I’ve written before about the benefits of having an independent tax tribunal at the state level. Generally, an independent tax tribunal (one that is independent of the state’s tax authority) is staffed by judges or administrative law judges who are knowledgeable on tax issues and write impartial opinions. It should lead to a more transparent tax system in which the state’s tax laws are more consistently applied and opinions are more readily published, providingaccountability in ensuring that similarly situated taxpayers are being treated the same.
I have also written several times about Washington state and the need for more transparency at the Washington Department of Revenue, particularly regarding a lack of published decisions from administrative-level adjudicatory bodies. For example, the Appeals Division is an administrative adjudicatory body that issues opinions on various tax matters, including appeals of assessments for the state's sales and use tax and its business and occupation tax. Appeals Division matters are considered by an ALJ. A hearing is typically held, although representatives for the department generally are not present. A written decision is issued; however, most decisions are not published.

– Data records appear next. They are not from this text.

(** A chunk per row: the first is in, the second is applied and its answer
    lost. *)
Lemma ch_insert_contract_witness :
  let w := mkServer [] [] [] [] [Works; LosesAnswer] in
  let r := ch_InsertBatch (sv_conn true) (newClickHouseStore demo_tiny) demo_rows w in
  len (sv_rows (fst r)) = 2
  /\ mjoin (ch_SplitBatch (newClickHouseStore demo_tiny) demo_rows) = demo_rows
  /\ exists err k, snd r = Some err
       /\ CommittedRows err = len (mjoin (take k (ch_SplitBatch (newClickHouseStore demo_tiny) demo_rows))).
Proof.
  intros w r. split; [vm_compute; reflexivity|].
  destruct (ch_insert_contract (sv_conn true) demo_tiny sv_rows sv_seen sv_pending sv_token micros_row sv_dedup demo_rows
    w (fst r) (snd r) (surjective_pairing r)) as (Hj & k & _ & He).
  split; [exact Hj|]. assert (Hc : CommittedRows <$> snd r = Some 1) by (vm_compute; reflexivity).
  destruct (snd r) as [err|]; [|discriminate Hc]. destruct He as (_ & He & _). by exists err, k.
Defined.

Lemma batch_token_identifies_witness : batchToken demo_rows = batchToken (reverse demo_rows).
Proof.
  apply batch_token_identifies.
  - apply Forall_forall. intros r [->|[->|[]%elem_of_nil]%elem_of_cons]%elem_of_cons; unfold row_nanos_ok;
      apply (bool_decide_unpack (Forall nanos_ok _)); vm_compute; exact I.
  - apply Forall_forall. intros r [->|[->|[]%elem_of_nil]%elem_of_cons]%elem_of_cons; unfold row_nanos_ok;
      apply (bool_decide_unpack (Forall nanos_ok _)); vm_compute; exact I.
  - apply (bool_decide_unpack (NoDup _)). vm_compute. exact I.
  - symmetry. apply reverse_Permutation.
Defined.

Lemma dedup_exactly_once_witness :
  let w := mkServer [] [] [] [] [LosesAnswer; Breaks; Works] in
  sv_rows (fst (attempts (sv_conn true) demo_ch [demo_rows; demo_rows; reverse demo_rows] w)) ≡ₚ [] ++ (micros_row <$> demo_rows).
Proof.
  apply (dedup_exactly_once (sv_conn true) demo_ch sv_rows sv_seen sv_pending sv_token micros_row sv_dedup demo_rows
    [demo_rows; demo_rows; reverse demo_rows] (mkServer [] [] [] [] [LosesAnswer; Breaks; Works])).
  - apply (bool_decide_unpack (NoDup _)). vm_compute. exact I.
  - rewrite !Forall_cons. split_and!; [done|done|apply reverse_Permutation|by apply Forall_nil].
  - apply not_elem_of_nil.
  - vm_compute. reflexivity.
Defined.

(** A flush of two rows, a chunk each: the first is in, the second applied with
    its answer lost, and the retry succeeds. *)
Definition flush_cfg : Config := mkConfig 2 Second 4 1 Second Second Second.
Definition flush_start : state server :=
  set_pc (Flush AfterLoop demo_rows 0 Second) demo_rows (New_state (mkServer [] [] [] [] [Works; LosesAnswer; Works]) NewMetrics).
Definition flush_mid : state server :=
  default flush_start (run (H := ch_writer (sv_conn true) (newClickHouseStore demo_tiny)) flush_cfg [Attempt 0 5; Waited] flush_start).
Definition flush_rest : list Row := match at_pc flush_mid with Flush _ rest _ _ => rest | _ => [] end.

Lemma flush_lands_once_witness :
  flush_rest = [demo_query "b" (3 * Day + 5)]
  /\ sv_rows (fst (fst (insert (H := ch_writer (sv_conn true) (newClickHouseStore demo_tiny)) flush_rest (world flush_mid))))
     = [] ++ (micros_row <$> demo_rows).
Proof.
  split; [vm_compute; reflexivity|].
  destruct (insert (H := ch_writer (sv_conn true) (newClickHouseStore demo_tiny)) flush_rest (world flush_mid)) as [[w' c] e] eqn:E.
  assert (He : e = None).
  { pose proof (f_equal snd E) as He. cbn [snd] in He. rewrite <- He. vm_compute. reflexivity. }
  subst e. cbn [fst].
  refine (flush_lands_once (sv_conn true) demo_tiny sv_rows sv_seen sv_pending sv_token micros_row sv_dedup flush_cfg
    flush_start flush_mid AfterLoop demo_rows 0 Second AfterLoop flush_rest 1 _ w' c None _ _ _ _ _ _ E).
  - reflexivity.
  - discriminate.
  - apply (bool_decide_unpack (NoDup _)). vm_compute. exact I.
  - intros chunk _. apply not_elem_of_nil.
  - eapply (flushing_on _ _ _ _ Waited); [eapply (flushing_on _ _ _ _ (Attempt 0 5)); [apply flushing_here| |]| |].
    + vm_compute. reflexivity.
    + vm_compute. exact I.
    + vm_compute. reflexivity.
    + vm_compute. exact I.
  - vm_compute. reflexivity.
Defined.

Lemma where_parameters_witness :
  let preds := [mkPred (bs "query_id") (bs "=") (AStr (bs "a'b")); mkPred (bs "wall_ms") (bs ">") (AInt 5)] in
  exists params, snd (clickhouseWhere preds ∅) = params /\ exists text, params !! param_name 1 = Some text /\ text = itoa 5.
Proof.
  intros preds. destruct (where_parameters preds) as (params & Hw & Hin & _); [discriminate|].
  exists params. split; [by rewrite Hw|]. apply (Hin 1%nat (mkPred (bs "wall_ms") (bs ">") (AInt 5))). reflexivity.
Defined.

Lemma ch_prune_exact_witness :
  let w := mkServer demo_rows [] [] [] [] in
  let r := ch_Prune (sv_conn false) demo_store broken id (3 * Day) w in
  sv_rows (fst r) = [demo_query "b" (3 * Day + 5)]
  /\ (snd r = None -> sv_rows (fst r) = filter (fun r => 3 * Day <= CreateTime r) (sv_rows w)).
Proof.
  split; [vm_compute; reflexivity|].
  edestruct (ch_prune_exact (sv_conn false) demo_store sv_rows sv_partitions broken id (3 * Day)) as [H _];
    [..|apply surjective_pairing|exact H].
  - reflexivity.
  - vm_compute. split; discriminate.
  - repeat constructor; vm_compute; discriminate.
Defined.

Lemma clickhouse_types_witness :
  let c := mkColumn (bs "end_time") (bs "timestamp(6) with time zone") in
  has_prefix (clickhouseType c) (bs "Nullable(") = admits c ANil.
Proof.
  apply clickhouse_types. apply (list_elem_of_lookup_2 schemaColumns 14). reflexivity.
Defined.
Lemma demo_cache_laws : cache_laws demo_cache tc_entries tc_clock.
Proof.
  split; cbn.
  - intros k c c' r [= <- <-]. split_and!; [lia|done|]. intros b Hb.
    destruct (list_find _ _) as [[i [[k' b'] exp]]|] eqn:E; [|done]. apply list_find_Some in E as (Hi & [Hk Hexp] & _).
    cbn in *. injection Hb as <-. subst k'. exists exp. split; [|done]. by eapply list_elem_of_lookup_2.
  - intros k b ttl c c' e [= <- _]. cbn. split; [lia|done].
Qed.

(** The values are cached by the query id alone. *)
Definition demo_enc (r : Row) : option gostring := Some (QueryID r).
Definition demo_dec (b : gostring) : option Row := Some (set_str FQueryID b zero_row).
Definition demo_norm (r : Row) : Row := set_str FQueryID (QueryID r) zero_row.
Definition demo_store : Reader (option Row) := {| ListQueries _ w := (w, ([], None)); GetQuery _ w := (w, (w, None)) |}.
Definition demo_ttls : cachedStore := mkCachedStore (10 * Minute) Hour.

Definition demo_fresh (w : cached (option Row) ttl_cache) : cached (option Row) ttl_cache * (option Row * option gerror) :=
  cached_GetQuery (H := demo_store) demo_cache demo_ttls demo_enc demo_dec (bs "q1") w.

(** The row is read at noon, dropped from the table, and asked for again. *)
Definition noon : cached (option Row) ttl_cache :=
  mkCached (Some (set_str FQueryID (bs "q1") zero_row)) (mkTtl (12 * Hour) []) NewMetrics.
Definition later (minutes : Z) : cached (option Row) ttl_cache :=
  let w := fst (demo_fresh noon) in
  mkCached None (mkTtl (12 * Hour + minutes * Minute) (tc_entries (c_cache w))) (c_obs w).

Lemma cached_answers_are_fresh_witness :
  snd (demo_fresh (later 59)) = (Some (demo_norm (set_str FQueryID (bs "q1") zero_row)), None)
  /\ snd (demo_fresh (later 60)) = (None, None)
  /\ exists t r0, 12 * Hour + 59 * Minute < t + Hour /\ set_str FQueryID (bs "q1") zero_row = demo_norm r0.
Proof.
  split; [vm_compute; reflexivity|]. split; [vm_compute; reflexivity|].
  destruct (cached_answers_are_fresh (H := demo_store) demo_cache demo_ttls demo_quote (fun _ => None) (fun _ => None) demo_enc demo_dec
    tc_entries tc_clock demo_cache_laws id demo_norm) with (w := later 59)
    (log := get_log (H := demo_store) demo_cache demo_ttls demo_enc demo_dec tc_clock (bs "q1") noon ++ []) (id := bs "q1")
    (f := mkFilter 0 0 [] [] [] [] false 0 0) as [_ Hget].
  - discriminate.
  - by intros r b [= <-].
  - apply (run_env _ _ _ _ _ _ _ _ _ (fst (demo_fresh noon))); [|vm_compute; discriminate|done].
    apply run_get, run_new. reflexivity.
  - destruct (Hget (demo_norm (set_str FQueryID (bs "q1") zero_row))) as [Hn|(t & r0 & _ & Hr & Ht)].
    + vm_compute. reflexivity.
    + discriminate Hn.
    + exists t, r0. split; [exact Ht|exact Hr].
Defined.
Lemma NoDup_ids_perm (t1 t2 : list Row) : t1 ≡ₚ t2 -> NoDup (QueryID <$> t2) -> NoDup (QueryID <$> t1).
Proof. intros Hp. by rewrite Hp. Qed.
Lemma NoDup_ids_filter (P : Row -> Prop) `{!forall r, Decision (P r)} (t : list Row) :
  NoDup (QueryID <$> t) -> NoDup (QueryID <$> filter P t).
Proof.
  induction t as [|r t IH]; [done|]. rewrite fmap_cons, NoDup_cons. intros [Hr Ht]. rewrite filter_cons. case_decide; [|by apply IH].
  rewrite fmap_cons, NoDup_cons. split; [|by apply IH]. contradict Hr. apply list_elem_of_fmap in Hr as (r' & E & [_ Hr']%list_elem_of_filter).
  rewrite E. by apply list_elem_of_fmap_2.
Qed.

Lemma where_values preds : snd (trinoWhere preds) = p_value <$> preds.
Proof. by destruct preds. Qed.

Lemma sorted_known f : is_Some (column_field (sortColumn f)).
Proof.
  pose proof (sortColumn_cases f) as H. revert H. generalize (sortColumn f). apply Forall_forall.
  repeat (apply Forall_cons; split; [by eexists|]). by apply Forall_nil.
Qed.

Lemma predicates_known f : forallb (fun k => bool_decide (is_Some (column_field (fst k)))) (cond_of <$> listPredicates f) = true.
Proof.
  apply forallb_forall. intros k Hk%list_elem_of_In%list_elem_of_fmap. destruct Hk as (p & -> & Hp). revert p Hp.
  apply Forall_forall. unfold listPredicates. repeat apply Forall_app_2; repeat case_match; repeat apply Forall_cons_2;
    try apply Forall_nil; by vm_compute.
Qed.
(** C14. Loading succeeds exactly when every set variable parses and the
    configuration is one the service can rely on; otherwise the error joins
    every complaint, about each variable that does not parse and each rule that
    is broken, so none hides another. *)
Theorem load_reports_everything :
  let c := fst (read_config LookupEnv quote []) in
  let complaints := mjoin (complaint <$> variables) in
  match Load LookupEnv quote with
  | inl cfg => cfg = c /\ config_ok c /\ forall v, v ∈ variables -> complaint v = []
  | inr err => err = Joined (complaints ++ validate c) /\ (complaints <> [] \/ ~ config_ok c)
  end.
Proof.
  cbn zeta. unfold Load. pose proof read_config_errors as He. destruct (read_config LookupEnv quote []) as [c errs].
  cbn [fst snd] in *. subst errs. destruct (mjoin (complaint <$> variables)) as [|e l] eqn:El.
  - cbn [app]. destruct (validate c) as [|e l] eqn:Ev; cbn [errors_Join].
    + apply validate_rules in Ev. split_and!; [done|done|]. intros v Hv. destruct (complaint v) as [|x m] eqn:Ec; [done|].
      assert (Hx : x ∈ mjoin (complaint <$> variables)).
      { apply list_elem_of_join. exists (complaint v). split; [rewrite Ec; by left|by apply list_elem_of_fmap_2]. }
      rewrite El in Hx. by apply elem_of_nil in Hx.
    + split; [done|right]. intros Hok%validate_rules. congruence.
  - cbn. split; [done|by left].
Qed.

Lemma load_ok c : Load LookupEnv quote = inl c -> config_ok c.
Proof.
  unfold Load. destruct (read_config LookupEnv quote []) as [c' errs].
  destruct (errors_Join (errs ++ validate c')) eqn:E; [done|]. intros [= <-].
  destruct errs as [|x l]; [|done]. cbn [app] in E. destruct (validate c') eqn:Ev; [|done]. by apply validate_rules.
Qed.
End load.
(* ===== verification/Backend.v ===== *)
(** * Backend: [internal/store/factory.go] and how the stores are opened

    The [Backend] that [Open] returns, over either store, with the settings of
    [config.Trino] and [config.ClickHouse] that reach each part of it.  What the
    drivers do with the options they are given is a parameter. *)

From S2P Require Import Prelude Errors GoTime Url Row Store Query Trino ClickHouse Float64 FloatFmt Config.

(** [store.Backend]: [Store] and [SchemaManager], over a world [W]. *)
Record Backend (W : Type) := mkBackend {
  be_writer : Writer W;
  be_reader : Reader W;
  be_Validate : W -> option gerror;
  be_ValidateTable : W -> option gerror;
  be_Prune : time -> W -> W * option gerror;
  be_Maintain : gostring -> W -> W * option gerror;
  be_Optimize : time -> W -> W * option gerror;
  be_Init : W -> W * option gerror;
  be_DDLScript : gostring;
  be_Close : W -> W * option gerror
}.
Arguments mkBackend {W}.
Arguments be_writer {W}.
Arguments be_reader {W}.
Arguments be_Validate {W}.
Arguments be_ValidateTable {W}.
Arguments be_Prune {W}.
Arguments be_Maintain {W}.
Arguments be_Optimize {W}.
Arguments be_Init {W}.
Arguments be_DDLScript {W}.
Arguments be_Close {W}.

(** ** Trino *)

(** The [trino.Config] that [NewTrino] formats into a DSN. *)
Record TrinoDSN := mkTrinoDSN {
  dsn_ServerURI : gostring;
  dsn_Source : gostring;
  dsn_Catalog : gostring;
  dsn_Schema : gostring;
  dsn_DisableExplicitPrepare : bool;
  dsn_AccessToken : gostring;
  dsn_QueryTimeout : option Duration
}.

(** [url.URL.String] for a scheme, a user and a host. *)
Definition userinfo (t : Trino_) : gostring :=
  escape encodeUserPassword (tr_User t)
  ++ (if decide (tr_Password t = []) then [] else bs ":" ++ escape encodeUserPassword (tr_Password t)).
Definition trino_uri (t : Trino_) : gostring :=
  (if tr_SSL t then bs "https" else bs "http") ++ bs "://" ++ userinfo t ++ bs "@"
  ++ escape encodeHost (tr_Host t ++ bs ":" ++ itoa (tr_Port t)).

Definition trino_dsn (t : Trino_) : TrinoDSN := {|
  dsn_ServerURI := trino_uri t;
  dsn_Source := tr_Source t;
  dsn_Catalog := tr_Catalog t;
  dsn_Schema := tr_Schema t;
  dsn_DisableExplicitPrepare := true;
  dsn_AccessToken := tr_AccessToken t;
  dsn_QueryTimeout := if 0 <? tr_QueryTimeout t then Some (tr_QueryTimeout t) else None
|}.

Definition trino_settings (t : Trino_) : TrinoConfig :=
  mkTrinoConfig (tr_Catalog t) (tr_Schema t) (tr_Table t) (tr_MaxStatementBytes t) (tr_IcebergLocation t).

(** [database/sql] over the driver. *)
Record sqlDB (W : Type) := mkSqlDB {
  db_exec : gostring -> list arg -> W -> W * option gerror;
  db_query : gostring -> list arg -> W -> gerror + (list (list arg) * option gerror);
  db_rows_close : W -> option gerror;
  db_close : W -> W * option gerror
}.
Arguments mkSqlDB {W}.
Arguments db_exec {W}.
Arguments db_query {W}.
Arguments db_rows_close {W}.
Arguments db_close {W}.

(** ** ClickHouse *)

(** The [clickhouse.Options] that [clickhouseOptions] fills in; [tls_RootCAs] is
    the text of [CLICKHOUSE_TLS_CA]. *)
Record ch_tls := mkChTLS { tls_ServerName : gostring; tls_InsecureSkipVerify : bool; tls_RootCAs : option gostring }.
Record ch_options := mkChOptions {
  opt_Addr : gostring;
  opt_Username : gostring;
  opt_Password : gostring;
  opt_DialTimeout : Duration;
  opt_ReadTimeout : Duration;
  opt_max_execution_time : Z;
  opt_max_result_rows : Z;
  opt_TLS : option ch_tls
}.

Definition clickhouseMaxResultRows : Z := 10000.

Section open.
Context {W : Type} (scan_err : gerror) (quote : gostring -> gostring).
(** [os.ReadFile], and whether a PEM text holds a certificate. *)
Context (ReadFile : gostring -> gerror + gostring) (pem_ok : gostring -> bool).
Context (FormatDSN : TrinoDSN -> gerror + gostring) (sql_Open : gostring -> gerror + sqlDB W).
Context (open_clickhouse : ch_options -> gerror + chConn W * (W -> W * option gerror)).
(** The error of [net.SplitHostPort]. *)
Context (addr_err : gostring -> gerror).

Definition trino_backend (db : sqlDB W) (cfg : TrinoConfig) : Backend W :=
  let s := NewTrino cfg in {|
  be_writer := {| InsertBatch := trino_InsertBatch (db_exec db) s; SplitBatch := Some (trino_SplitBatch s) |};
  be_reader := {| ListQueries f w := (w, trino_ListQueries (db_query db) scan_err s f w);
                  GetQuery id w := (w, trino_GetQuery (db_query db) scan_err s id w) |};
  be_Validate := trino_Validate (db_query db) (db_rows_close db);
  be_ValidateTable := trino_ValidateTable (db_query db) (db_rows_close db) s;
  be_Prune := trino_Prune (db_exec db) s;
  be_Maintain := trino_Maintain (db_exec db) s;
  be_Optimize := trino_Optimize (db_exec db) s;
  be_Init := trino_Init (db_exec db) s;
  be_DDLScript := trino_DDLScript s;
  be_Close := db_close db
|}.

(** [store.NewTrino]. *)
Definition open_trino_store (t : Trino_) : gerror + Backend W :=
  match FormatDSN (trino_dsn t) with
  | inl err => inl (Wrap (bs "build trino dsn: ") err)
  | inr dsn =>
      match sql_Open dsn with
      | inl err => inl (Wrap (bs "open trino: ") err)
      | inr db => inr (trino_backend db (trino_settings t))
      end
  end.

Definition clickhouseTLS (c : ClickHouse_) : gerror + ch_tls :=
  match SplitHostPort (chc_Addr c) with
  | None => inl (Wrap (bs "clickhouse addr: ") (addr_err (chc_Addr c)))
  | Some (host, _) =>
      if decide (chc_TLSCA c = []) then inr (mkChTLS host (chc_TLSInsecure c) None)
      else
        match ReadFile (chc_TLSCA c) with
        | inl err => inl (Wrap (bs "read CLICKHOUSE_TLS_CA: ") err)
        | inr pem =>
            if pem_ok pem then inr (mkChTLS host (chc_TLSInsecure c) (Some pem))
            else inl (errText "CLICKHOUSE_TLS_CA: no certificates found")
        end
  end.

Definition clickhouseOptions (c : ClickHouse_) : gerror + ch_options :=
  let opts := mkChOptions (chc_Addr c) (chc_User c) (chc_Password c) (chc_DialTimeout c) (chc_QueryTimeout c)
                (Z.max (int_of (Seconds (chc_QueryTimeout c))) 1) clickhouseMaxResultRows in
  if chc_TLS c then
    match clickhouseTLS c with inl err => inl err | inr tls => inr (opts (Some tls)) end
  else inr (opts None).

Definition clickhouse_settings (c : ClickHouse_) : ClickHouseConfig :=
  mkClickHouseConfig (chc_Database c) (chc_Table c) (chc_MaxBatchBytes c).

Definition clickhouse_backend (conn : chConn W) (close : W -> W * option gerror) (cfg : ClickHouseConfig) : Backend W :=
  let s := newClickHouseStore cfg in {|
  be_writer := {| InsertBatch := ch_InsertBatch conn s; SplitBatch := Some (ch_SplitBatch s) |};
  be_reader := {| ListQueries f w := (w, ch_ListQueries conn s scan_err f w);
                  GetQuery id w := (w, ch_GetQuery conn s scan_err id w) |};
  be_Validate := ch_Validate conn;
  be_ValidateTable := ch_ValidateTable conn s;
  be_Prune := ch_Prune conn s scan_err quote;
  be_Maintain := ch_Maintain;
  be_Optimize := ch_Optimize;
  be_Init := ch_Init conn s;
  be_DDLScript := ch_DDLScript s;
  be_Close := close
|}.

(** [store.NewClickHouse]. *)
Definition NewClickHouse (c : ClickHouse_) : gerror + Backend W :=
  match clickhouseOptions c with
  | inl err => inl err
  | inr opts =>
      match open_clickhouse opts with
      | inl err => inl (Wrap (bs "open clickhouse: ") err)
      | inr (conn, close) => inr (clickhouse_backend conn close (clickhouse_settings c))
      end
  end.

(** [store.Open]. *)
Definition Open (backend : gostring) (trino : Trino_) (clickhouse : ClickHouse_) : gerror + Backend W :=
  if decide (backend = BackendClickHouse) then NewClickHouse clickhouse
  else if bool_decide (backend = BackendTrino) || bool_decide (backend = []) then open_trino_store trino
  else inl (Leaf (EText (bs "unknown store backend " ++ quote backend))).
End open.
(* ===== verification/Server.v ===== *)
(** * Server: [internal/server/server.go]

    The routes of each role, the health endpoints, and the readiness loop with
    its timers.  Handlers are modelled in [Ingest] and [Api]; request logging
    and rendering are left out. *)

From S2P Require Import Prelude Errors GoTime Url Config Backend Main.

(** ** Routes *)

Inductive handler :=
| handleHealthz | handleReadyz | handleIngest
| handleDashboard | handleQueriesPartial | handleQueryDetail (id : gostring)
| handleAPIListQueries | handleAPIGetQuery (id : gostring)
| fileServer | serveMetrics.

#[export] Instance handler_eq_dec : EqDecision handler.
Proof. solve_decision. Defined.

(** A pattern of [http.ServeMux]: literal segments, one wildcard, the end of the
    path after a slash ([{$}]), or everything below. *)
Inductive segment := Lit (s : string) | Wild | End_ | Below.
Record pattern := mkPattern { p_method : string; p_segments : list segment; p_handler : gostring -> handler }.

(** [Handler]: what is registered, in order. *)
Definition routes (opts : Options) (metrics : bool) : list pattern :=
  [mkPattern "GET" [Lit "healthz"] (fun _ => handleHealthz);
   mkPattern "GET" [Lit "readyz"] (fun _ => handleReadyz)]
  ++ (if opt_Ingest opts then [mkPattern "POST" [Lit "ingest"] (fun _ => handleIngest)] else [])
  ++ (if opt_UI opts then
        [mkPattern "GET" [End_] (fun _ => handleDashboard);
         mkPattern "GET" [Lit "partials"; Lit "queries"] (fun _ => handleQueriesPartial);
         mkPattern "GET" [Lit "query"; Wild] handleQueryDetail;
         mkPattern "GET" [Lit "api"; Lit "v1"; Lit "queries"] (fun _ => handleAPIListQueries);
         mkPattern "GET" [Lit "api"; Lit "v1"; Lit "queries"; Wild] handleAPIGetQuery;
         mkPattern "GET" [Lit "static"; Below] (fun _ => fileServer)]
      else [])
  ++ (if metrics then [mkPattern "GET" [Lit "metrics"] (fun _ => serveMetrics)] else []).

(** The wildcard a pattern binds in the segments of a path, if it matches. *)
Fixpoint match_segments (ps : list segment) (ss : list gostring) (id : gostring) : option gostring :=
  match ps, ss with
  | [], [] => Some id
  | [End_], [x] => if decide (x = []) then Some id else None
  | [Below], _ :: _ => Some id
  | Lit l :: ps, x :: ss => if decide (x = bs l) then match_segments ps ss id else None
  | Wild :: ps, x :: ss => if decide (x = []) then None else match_segments ps ss x
  | _, _ => None
  end.

Definition method_matches (m : string) (method : gostring) : bool :=
  bool_decide (method = bs m) || (String.eqb m "GET" && bool_decide (method = bs "HEAD")).

Inductive routed := Handle (h : handler) | Redirect | MethodNotAllowed | NotFound.

(** The unescaped segments of an escaped path; a segment that does not unescape
    stands for itself. *)
Definition segments (path : gostring) : list gostring :=
  (fun s => default s (unescape encodePathSegment s)) <$> split_byte x2f (slice_from path 1).

(** [cleanPath] leaves the path alone. *)
Definition clean (path : gostring) : bool :=
  let raw := split_byte x2f (slice_from path 1) in
  bool_decide (head path = Some x2f)
  && forallb (fun s => negb (bool_decide (s ∈ [bs "."; bs ".."]))) raw
  && forallb (fun s => negb (bool_decide (s = []))) (take (length raw - 1) raw).

Definition first_match (method : gostring) (ss : list gostring) (ps : list pattern) : option handler :=
  head (omap (fun p => if method_matches (p_method p) method then p_handler p <$> match_segments (p_segments p) ss [] else None) ps).
Definition path_known (ss : list gostring) (ps : list pattern) : bool :=
  existsb (fun p => match match_segments (p_segments p) ss [] with Some _ => true | None => false end) ps.

(** [ServeMux.ServeHTTP]: the patterns of the source do not overlap. *)
Definition route (opts : Options) (metrics : bool) (method path : gostring) : routed :=
  let ps := routes opts metrics in
  let ss := segments path in
  if negb (clean path) then Redirect
  else
    match first_match method ss ps with
    | Some h => Handle h
    | None =>
        match first_match method (ss ++ [[]]) ps with
        | Some _ => if decide (last ss = Some []) then (if path_known ss ps then MethodNotAllowed else NotFound) else Redirect
        | None => if path_known ss ps then MethodNotAllowed else NotFound
        end
    end.

(** [securityHeaders]: set on every answer, before the handler runs. *)
Definition securityHeaders : list (gostring * gostring) :=
  [(bs "Content-Security-Policy", bs "default-src 'self'; frame-ancestors 'none'; base-uri 'self'");
   (bs "X-Content-Type-Options", bs "nosniff");
   (bs "X-Frame-Options", bs "DENY");
   (bs "Referrer-Policy", bs "same-origin")].

(** [noDirListing]. *)
Definition noDirListing (path : gostring) (next : Z) : Z :=
  if bool_decide (last path = Some x2f) then 404 else next.

(** ** Health *)

Definition healthz : Z * gostring := (200, bs "ok").
Definition readyz (ready : bool) : Z * gostring :=
  if ready then (200, bs "ok") else (503, bs "not ready: store unreachable").

(** ** [RunReadiness] *)

(** The check the mode selects, and its outcome. *)
Definition readiness_validate {W} (mode : gostring) (st : Backend W) : W -> option gerror :=
  if decide (mode = ReadinessTable) then be_ValidateTable st else be_Validate st.
Definition check_passes {W} (mode : gostring) (st : Backend W) (w : W) : bool :=
  match readiness_validate mode st w with None => true | Some _ => false end.

(** Where the loop is: in a check (with the instant it began and whether the
    context was already done), about to read the flag, in the [select], or
    returned. *)
Inductive phase := Checking (since : time) (late : bool) | AtLoop | Waiting (until : time) | Returned.

Record rstate := mkR { r_now : time; r_ready : bool; r_phase : phase; r_cancelled : bool }.

Inductive rlabel :=
| Elapse (d : Duration)
| CheckDone (ok : bool)
| ReadFlag
| TimerFires
| SeesDone
| Cancel
| MarkNotReady.

Section readiness.
Context (cfg : Readiness_).

(** One step: a check ends within its timeout, and fails when its context was
    done before it began; timers are exact; the flag may be cleared and the
    context cancelled at any moment. *)
Definition rstep (l : rlabel) (s : rstate) : option rstate :=
  let '(mkR now ready ph cancelled) := s in
  match l with
  | Elapse d =>
      let limit := match ph with
                   | Checking since _ => Some (since + rd_Timeout cfg)
                   | AtLoop => Some now
                   | Waiting until => Some (Z.max now until)
                   | Returned => None
                   end in
      if (0 <=? d) && match limit with Some t => now + d <=? t | None => true end
      then Some (mkR (now + d) ready ph cancelled) else None
  | CheckDone ok =>
      match ph with
      | Checking _ late => if late && ok then None else Some (mkR now ok AtLoop cancelled)
      | _ => None
      end
  | ReadFlag =>
      match ph with
      | AtLoop => Some (mkR now ready (Waiting (now + if ready then rd_Interval cfg else rd_FailInterval cfg)) cancelled)
      | _ => None
      end
  | TimerFires =>
      match ph with
      | Waiting until => if until <=? now then Some (mkR now ready (Checking now cancelled) cancelled) else None
      | _ => None
      end
  | SeesDone =>
      match ph with Waiting _ => if cancelled then Some (mkR now ready Returned cancelled) else None | _ => None end
  | Cancel => Some (mkR now ready ph true)
  | MarkNotReady => Some (mkR now false ph cancelled)
  end.

Definition start (t : time) : rstate := mkR t false (Checking t false) false.

Fixpoint rrun (ls : list rlabel) (s : rstate) : option rstate :=
  match ls with
  | [] => Some s
  | l :: ls => match rstep l s with Some s => rrun ls s | None => None end
  end.
End readiness.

While the Appeals Division is generally thought to be a rubber stamp for the department, the Board of Tax Appeals is an independent agency. The board was created in 1967 to hear property and excise tax appeals. Appeals can originate from either county boards of equalization or the department.
Practitioners have recently been pushing the Legislature to reform the tax appeal process. On January 21 a bill (SB 5449) was introduced that would establish an independent tax appeal forum within the state’s judicial branch. The tax appeal division would be part of the Washington Court of Appeals and would replace the board of tax appeals. The tax appeal division would include a main department with judges, and a more informal commissioners’ department.
While tax reform of any kind is often a long shot, at least one practitioner in Washington seems hopeful that a school funding case may make the political climate favorable for reform. In September 2014 the Legislature was held in contempt by the state supreme court in McCleary v. State of Washington for failing to uphold its “paramount duty . . . to make ample provision for the education of all children residing within its borders.” In 2012 the court had determined that the Legislature was underfunding the K-12 education system. The Legislature then failed to provide a complete plan for implementing a basic education program.
What does a school funding case have to do with tax appeal reform? The state will likely have to increase taxes or enact some sort of tax reform in order to adequately fund the K-12 education system. Taxpayers might be more receptive to tax reform if the administration of the tax system were improved at the same time. Maybe this is wishful thinking, but while the relationship between tax appeal reform and the McCleary case may be tangential, if the state is being forced to think about tax reform, it is conceivable that tax appeal reform could be included in the discussion.